On Friday, I wrote a story outlining the things that all the major Best Picture contenders needed to do this weekend to take momentum into the start of Oscar voting on Thursday.
For “Everything Everywhere,” I gave this as the best-case scenario:
It wins Producers Guild on Saturday and SAG ensemble on Sunday to give it a formidable trifecta with the Directors Guild Award it already won. And if it wants to rub it in, supporting-actor lock Ke Huy Quan is joined in the SAG winners’ circle when Michelle Yeoh scores an upset over Cate Blanchett and Jamie Lee Curtis does the same over Angela Bassett or Kerry Condon.

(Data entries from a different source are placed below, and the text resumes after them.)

(** * personal-os-v1: lineage ledger, entity merge engine, reconciliation
      decisions, the store and the migration

    A shallow embedding of
    - [storage/schema.py] ([EntityLineage], [ReconciliationDecision],
      [StorageSchema]),
    - [scripts/hybrid_entity_resolution_with_lineage.py]
      ([EntityMergeJobWithLineage]),
    - [scripts/reconcile_with_decisions.py]
      ([create_reconciliation_decision]),
    - [scripts/migrate_to_schema.py] (the migration of a canonical
      ledger).

    Conventions.  A Python [dict] read with [.get(key, default)] is a
    record of [option] fields ([None] = key absent); a dict used as a
    collection keyed by id is a [gmap string _]; a [set] is a [gset].
    A number the code computes with is a [number]: a Python int ([Z]) or a
    float (binary64), with the arithmetic of Python; a number that is only
    stored or printed is kept as the rational it stands for ([Q]).
    [datetime.now()] is an explicit clock: a function from the number of
    reads made so far to the text of the reading.  A call that can raise
    returns an [outcome]. *)

From Stdlib Require Import QArith Qabs Ascii Floats.SpecFloat.
From stdpp Require Import gmap strings list fin_maps pretty.

Local Open Scope string_scope.

(** ** Exceptions *)

(** A call returns a value or raises; [E] is what a raised exception
    carries. *)
Inductive outcome (E A : Type) : Type :=
| Ok (a : A)
| Raise (e : E).
Arguments Ok {E A} a.
Arguments Raise {E A} e.

(** Where [KeyError] is the only exception in play, the exception is its
    key. *)
Notation result := (outcome string).
Notation KeyError key := (Raise key) (only parsing).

I didn’t expect it to check off everything on that list, but it did. Because everything seems to be the operative word with this movie — and increasingly, the theme of this awards season.
In the SAG Awards TV categories, meanwhile, there were a few surprises and a handful of mixed messages. The final season of “Ozark” got a nice sendoff in the form of an acting award for Jason Bateman, which meant that the final season of “Better Call Saul” didn’t get any parting gifts. “The Bear” proved to be a newcomer to reckon with by virtue of its win for Jeremy Allen White, but other prizes went to familiar shows including “Abbott Elementary,” “Hacks” and “The White Lotus,” which seems to be surviving its move from limited series to drama series quite nicely.
And Jessica Chastain’s win for the limited series “George & Tammy” may have been a sign that the calendar has flipped, and that Amanda Seyfried can stop winning for “The Dropout” now that the one-year anniversary of its premiere nears.
But we’re months away from knowing if any of those TV awards will be duplicated at the 2023 Emmys. For now, the big news from the SAG Awards was that it means for the awards show that’s taking place in two weeks.
And that awards race is now pointing toward a crazy little movie that looks more formidable by the day.